Sophos researchers — including Sophos AI’s principal data scientist Younghoo Lee — used GPT-3’s large language models to develop a natural language query interface for searching for malicious activity across XDR security tool telemetry, detect spam emails and analyze potential covert “living off the land” binary command lines.
More broadly, the Sophos’ research indicates that generative AI has an important role to play in processing security events in the SOC, so that defenders can better manage their workloads and detect threats faster.
Identifying malicious activity
The announcement comes as more and more security teams are struggling to keep up with the volume of alerts generated by tools across the network, with 70% of SOC teams reporting that their home lives are being emotionally impacted by their work managing IT threat alerts.
“One of the growing concerns within security operation centers is the sheer amount of ‘noise’ coming in,” said Sean Gallagher, senior threat researcher at Sophos. “There are just too many notifications and detections to sort through, and many companies are dealing with limited resources. We’ve proved that, with something like GPT-3, we can simplify certain labor-intensive proxies and give back valuable time to defenders.”
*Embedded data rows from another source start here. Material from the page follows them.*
Lemma wp_take_first (Q : unit -> hstate -> Prop) : L1 = [] ->
  (forall h', fl_rep m' h' F' -> same_rest h h' -> Q tt (mkH m' pl h')) -> wp (take_first b i j) Q (mkH m pl h).
Proof using Hr Hc HF.
  intros E HQ. pose proof (fr_lists _ _ _ Hr) as Hl. pose proof (unlinked_lists m F i j b L1 L2 Hl Hc HF) as Hul.
  destruct (remove_facts m F i j b L1 L2 Hl Hc HF) as (S1 & Hb0 & Hbp & Hbn & S2 & Hb & Hnd & Hsp).
  assert (Hn : n <> 0 -> is_Some (m !! mb_fprev n)) by (intros Hn; eapply dseg_nonzero; [exact S2|by apply next_in]).
  assert (HB : is_Some (m !! mb_fprev b) /\ is_Some (m !! mb_fnext b)) by (split; by eexists).
  unfold unlinked in *. rewrite E in HQ, Hul. cbn [List.last Z.eqb app] in HQ, Hul. cbv zeta in *. set (m1 := if n =? 0 then m else _) in *.
  unfold take_first. apply wp_bind. eapply wp_ld; [exact Hbn|]. apply wp_bind. eapply wp_put_tbl; [exact Hc|apply Hr|].
  pose proof (wp_first_removed m1) as Hfirst. rewrite E in Hfirst. cbn [app] in Hfirst.
  apply wp_bind. apply (wp_mono _ (fun _ s => exists h', s = mkH m1 pl h' /\ fl_bits h' (Fset F i j L2) /\ fl_tbl h' (Fset F i j L2) /\ same_rest h h')).
  - intros _ ? (h' & -> & Hb' & Ht' & Hs').
    assert (HB1 : is_Some (m1 !! mb_fprev b) /\ is_Some (m1 !! mb_fnext b)).
    { subst m1. destruct (n =? 0); [done|]. split; apply lookup_insert_is_Some'; right; apply HB. }
    apply wp_bind, wp_st; [apply HB1|]. apply wp_st; [apply lookup_insert_is_Some'; right; apply HB1|].
    apply HQ; [|done]. by split.
  - subst m1. destruct (Z.eqb_spec n 0) as [Hn0|Hn0]; cbn [negb].
    + apply Hfirst; [done|]. intros h' ? ? ?. by exists h'.
    + apply wp_st; [by apply Hn|].
      apply (Hfirst (fun _ s => exists h', s = mkH _ pl h' /\ fl_bits h' (Fset F i j L2) /\ fl_tbl h' (Fset F i j L2) /\ same_rest h h') eq_refl).
      intros h' ? ? ?. by exists h'.
Qed.
End get.

(** ** The search: the first class that has a block, from [(i, j)] on *)

Lemma shift_mask_bit k t : 0 <= k -> 0 <= t < 32 -> Z.testbit (u32 (Z.shiftl (-1) k)) t = bool_decide (k <= t).
Proof.
  intros Hk Ht. unfold u32. rewrite Z.mod_pow2_bits_low, Z.shiftl_spec by lia. destruct (Z.lt_ge_cases t k).
  - rewrite Z.testbit_neg_r by lia. by rewrite bool_decide_false by lia.
  - rewrite Z.bits_m1 by lia. by rewrite bool_decide_true by lia.
Qed.

Lemma masked_range w k : 0 <= w < 2 ^ 32 -> 0 <= Z.land w (u32 (Z.shiftl (-1) k)) < 2 ^ 32.
Proof. intros. apply land_width; lia. Qed.

(** [(i', j')] is the first class from [c] on that has a block *)
Definition first_class (F : lists) (c : Z * Z) (i' j' : Z) : Prop :=
  class_ok (i', j') /\ class_le c (i', j') /\ F i' j' <> [] /\
  forall i j, class_ok (i, j) -> class_le c (i, j) -> F i j <> [] -> class_le (i', j') (i, j).
(* ===== verification/MmGeom.v ===== *)
(** * The heap: the blocks and their headers

    The blocks of the heap, by address; the memory holds a header for each.  A
    block of size 0 ends a region, every other one is followed by the block at
    its end; no two neighbours are free. *)

From S2P Require Import Prelude Config Bitmap Mem MmBlk Mm MmClass MmList.
Open Scope Z_scope.

Record blk := mkBlk { ba : Z; bz : Z; bf : bool }.

#[export] Instance blk_eq_dec : EqDecision blk.
Proof. solve_decision. Defined.

Definition bend (b : blk) : Z := ba b + MMLIST_HEAD_SIZE + bz b.

(** where a block may be: at [p_lo] when a region goes on there, behind it
    otherwise; the start of the region; the block before, when it is free *)
Record pos := mkPos { p_lo : Z; p_reg : option Z; p_free : option Z }.

Definition pos0 : pos := mkPos 0 None None.
Definition free_addr (b : blk) : option Z := if bf b then Some (ba b) else None.
Definition pnext (s : pos) (b : blk) : pos :=
  mkPos (bend b) (if bz b =? 0 then None else Some (default (ba b) (p_reg s))) (free_addr b).
Definition pos_end (s : pos) (L : list blk) : pos := fold_left pnext L s.

Record blk_ok (s : pos) (b : blk) : Prop := {
  bo_lo : p_lo s <= ba b;
  bo_next : p_reg s = None \/ ba b = p_lo s;
  bo_pos : 0 < ba b;
  bo_align : ba b mod 4 = 0 /\ bz b mod 4 = 0;
  bo_size : bz b = 0 /\ bf b = false \/ 8 <= bz b;
  bo_reg : bend b <= default (ba b) (p_reg s) + MAX_MM_SIZE;
  bo_end : bend b < 2 ^ 32;
  bo_adj : p_free s = None \/ bf b = false
}.

Fixpoint geom (s : pos) (L : list blk) : Prop :=
  match L with [] => True | b :: L => blk_ok s b /\ geom (pnext s b) L end.

(** the word of [size] *)
Definition word_of (b : blk) (pf : option Z) : Z := bz b + Z.b2z (bf b) + 2 * Z.b2z (bool_decide (is_Some pf)).

Fixpoint headers (m : mem) (pf : option Z) (L : list blk) : Prop :=
  match L with
  | [] => True
  | b :: L => m !! mb_size (ba b) = Some (word_of b pf) /\ (forall p, pf = Some p -> m !! mb_prev (ba b) = Some p) /\
              headers m (free_addr b) L
  end.

(** the memory of the blocks is there *)
Definition cover (m : mem) (L : list blk) : Prop :=
  forall b a, b ∈ L -> ba b <= a < bend b -> a mod 4 = 0 -> is_Some (m !! a).

(** the free blocks are in the lists of their classes *)
Definition classes (F : lists) (L : list blk) : Prop :=
  forall i j y, class_ok (i, j) -> y ∈ F i j <-> exists z, mkBlk y z true ∈ L /\ cls z = (i, j).

Record heap (m : mem) (h : k_mm_head) (L : list blk) (F : lists) : Prop := {
  he_geom : geom pos0 L;
  he_closed : p_reg (pos_end pos0 L) = None;
  he_headers : headers m None L;
  he_cover : cover m L;
  he_lists : fl_rep m h F;
  he_classes : classes F L
}.

(** ** Sequences of blocks *)

Definition pf_end (pf : option Z) (L : list blk) : option Z := fold_left (fun _ b => free_addr b) L pf.

Lemma pos_end_app s L1 L2 : pos_end s (L1 ++ L2) = pos_end (pos_end s L1) L2.
Proof. apply fold_left_app. Qed.

Lemma geom_app s L1 L2 : geom s (L1 ++ L2) <-> geom s L1 /\ geom (pos_end s L1) L2.
Proof. revert s. induction L1 as [|b L1 IH]; intros s; cbn; [naive_solver|]. rewrite IH. naive_solver. Qed.

Lemma pf_end_cons pf b L : pf_end pf (b :: L) = pf_end (free_addr b) L.
Proof. done. Qed.

Lemma pos_end_free s L : p_free (pos_end s L) = pf_end (p_free s) L.
Proof.
  revert s. induction L as [|b L IH]; intros s; [done|]. cbn [pos_end fold_left]. rewrite pf_end_cons.
  change (fold_left pnext L (pnext s b)) with (pos_end (pnext s b) L). by rewrite IH.
Qed.

Lemma pf_end_snoc pf L b : pf_end pf (L ++ [b]) = free_addr b.
Proof. unfold pf_end. by rewrite fold_left_app. Qed.

Lemma headers_app m pf L1 L2 : headers m pf (L1 ++ L2) <-> headers m pf L1 /\ headers m (pf_end pf L1) L2.
Proof. revert pf. induction L1 as [|b L1 IH]; intros pf; [cbn; naive_solver|]. cbn [headers app]. rewrite IH, pf_end_cons. naive_solver. Qed.

Lemma headers_frame m m' pf L :
  (forall b, b ∈ L -> m' !! mb_size (ba b) = m !! mb_size (ba b) /\ m' !! mb_prev (ba b) = m !! mb_prev (ba b)) ->
  headers m pf L -> headers m' pf L.
Proof.
  revert pf. induction L as [|b L IH]; intros pf Hf; cbn; [done|]. intros (H1 & H2 & H3). destruct (Hf b) as [-> ->]; [left|].
  split_and!; [done|done|]. apply IH; [|done]. intros x Hx. apply Hf. by right.
Qed.
(** [b] is in no list *)
Lemma hole_node F x : classes F (L1 ++ mkBlk b z false :: n :: L3) -> b <= x < b + 8 + z -> b <= x + 16 <= b + 8 + z ->
  ~ node F x /\ forall y, node F y -> spaced x y.
Proof using Hg.
  intros HF Hx Hx'. pose proof (ga_geom _ _ _ _ _ Hg) as HG.
  assert (Hs : forall y, node F y -> spaced x y).
  { intros y Hy. apply (heap_node _ _ _ HG HF) in Hy as (s & Hs). pose proof (geom_at _ _ HG Hs) as [_ I _ _ Is _]. cbn in I, Is.
    destruct (geom_apart _ (mkBlk b z false) _ HG ltac:(apply elem_of_app; right; left) Hs) as [|[Hlt|Hlt]]; [done|..];
      unfold spaced; change sizeof_k_mm_list_t with 16; (destruct Is as [[_ ?]|]; [done|]); geo. }
  split; [|done]. intros Hn. specialize (Hs x Hn). unfold spaced in Hs. change sizeof_k_mm_list_t with 16 in Hs. lia.
Qed.
End touch.

(** ** Closing *)

Section close.
Context (m : mem) (h : k_mm_head) (L1 : list blk) (b z w : Z) (n : blk) (wn : Z) (L3 : list blk) (F : lists) (k : Z).
Context (Ho : hole m h L1 b z w n wn L3 F).

Lemma hole_sides m' : mem_frame (touch L1 b k n L3) m m' ->
  headers m' None L1 /\ headers m' (free_addr n) L3 /\ (forall p, pf_end None L1 = Some p -> m' !! mb_prev b = Some p).
Proof using Ho.
  intros [_ Hf].
  assert (Hk : forall a, kept L1 b k n L3 a -> m' !! a = m !! a) by (intros a Ha; apply Hf; tauto).
  assert (Hh : forall x, x ∈ L1 ++ L3 -> m' !! mb_size (ba x) = m !! mb_size (ba x) /\ m' !! mb_prev (ba x) = m !! mb_prev (ba x)).
  { intros x Hx. split; apply Hk; left; exists x; (split; [done|left]); unfold hdr; auto. }
  split_and!.
  - eapply headers_frame; [|by apply Ho]. intros x Hx. apply Hh, elem_of_app. by left.
  - eapply headers_frame; [|by apply Ho]. intros x Hx. apply Hh, elem_of_app. by right.
  - intros p Hp. rewrite Hk; [by apply (ho_prev _ _ _ _ _ _ _ _ _ _ Ho)|]. unfold kept. auto.
Qed.

Lemma cover_frame m' L P : mem_frame P m m' -> cover m L -> cover m' L.
Proof using. intros Hf Hc x a Hx Ha H4. eapply mem_frame_some; [exact Hf|]. by apply (Hc x). Qed.

Lemma close_alloc m' h' :
  mem_frame (touch L1 b k n L3) m m' ->
  m' !! mb_size b = Some (word_of (mkBlk b z false) (pf_end None L1)) -> m' !! mb_size (ba n) = Some (word_of n None) ->
  fl_rep m' h' F -> heap m' h' (L1 ++ mkBlk b z false :: n :: L3) F.
Proof using Ho.
  intros Hf Hb Hn Hr. destruct (hole_sides m' Hf) as (S1 & S2 & S3). destruct (ho_gap _ _ _ _ _ _ _ _ _ _ Ho) as [G1 G2 G3].
  split; [done|done| |by eapply cover_frame; [|apply Ho]|done|apply Ho].
  apply headers_app. split; [done|]. cbn. split_and!; done.
Qed.

Lemma classes_insert L' y s : class_ok (cls s) ->
  classes F (L1 ++ mkBlk b z false :: n :: L3) -> ~ node F y ->
  (forall x t, mkBlk x t true ∈ L' <-> mkBlk x t true ∈ L1 ++ mkBlk b z false :: n :: L3 \/ x = y /\ t = s) ->
  classes (Fset F (cls s).1 (cls s).2 (y :: F (cls s).1 (cls s).2)) L'.
Proof using.
  intros Hs HF Hy HL i j x Hc. destruct (cls s) as [i0 j0] eqn:E. cbn [fst snd]. unfold Fset. case_decide as Hd.
  - destruct Hd as [-> ->]. rewrite elem_of_cons, (HF _ _ x Hs). split.
    + intros [->|(t & Ht & Et)]; [exists s|exists t]; (split; [apply HL; naive_solver|done]).
    + intros (t & Ht & Et). apply HL in Ht as [Ht|[-> ->]]; [right; by exists t|by left].
  - rewrite (HF _ _ x Hc). split.
    + intros (t & Ht & Et). exists t. split; [apply HL; by left|done].
    + intros (t & Ht & Et). apply HL in Ht as [Ht|[-> ->]]; [by exists t|]. exfalso. apply Hd. split; congruence.
Qed.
Sophos’ pilot demonstrates that security teams can use “few-shot learning” to train the GPT-3 language model with just a handful of data samples, without the need to collect and process a high amount of pre-classified data.
Using ChatGPT as a cybersecurity co-pilot
In the study, researchers deployed a natural language query interface where a security analyst could filter the data collected by security tools for malicious activity by entering queries in plain text English.
For instance, the user could enter a command such as “show me all processes that were named powershelgl.exe and executed by the root user” and generate XDR-SQL queries from them without needing to understand the underlying database structure.
This approach provides defenders with the ability to filter for data without needing to use programming languages like SQL, while offering a “co-pilot” to help reduce the burden of searching for threat data manually.
“We are already working on incorporating some of the prototypes into our products, and we’ve made the results of our efforts available on our GitHub for those interested in testing GPT-3 in their own analysis environments,” said Gallagher. “In the future, we believe that GPT-3 may very well become a standard co-pilot for security experts.”
It’s worth noting that researchers also found that using GPT-3 to filter threat data was much more efficient than using other alternative machine learning models. Given the release of GPT-4 and its superior processing capabilities, it’s likely this would be even quicker with the next iteration of generative AI.
While these pilots remain in their infancy, Sophos has released the results of the spam filtering and command line analysis tests on SophosAI’s GitHub page for other organizations to adapt.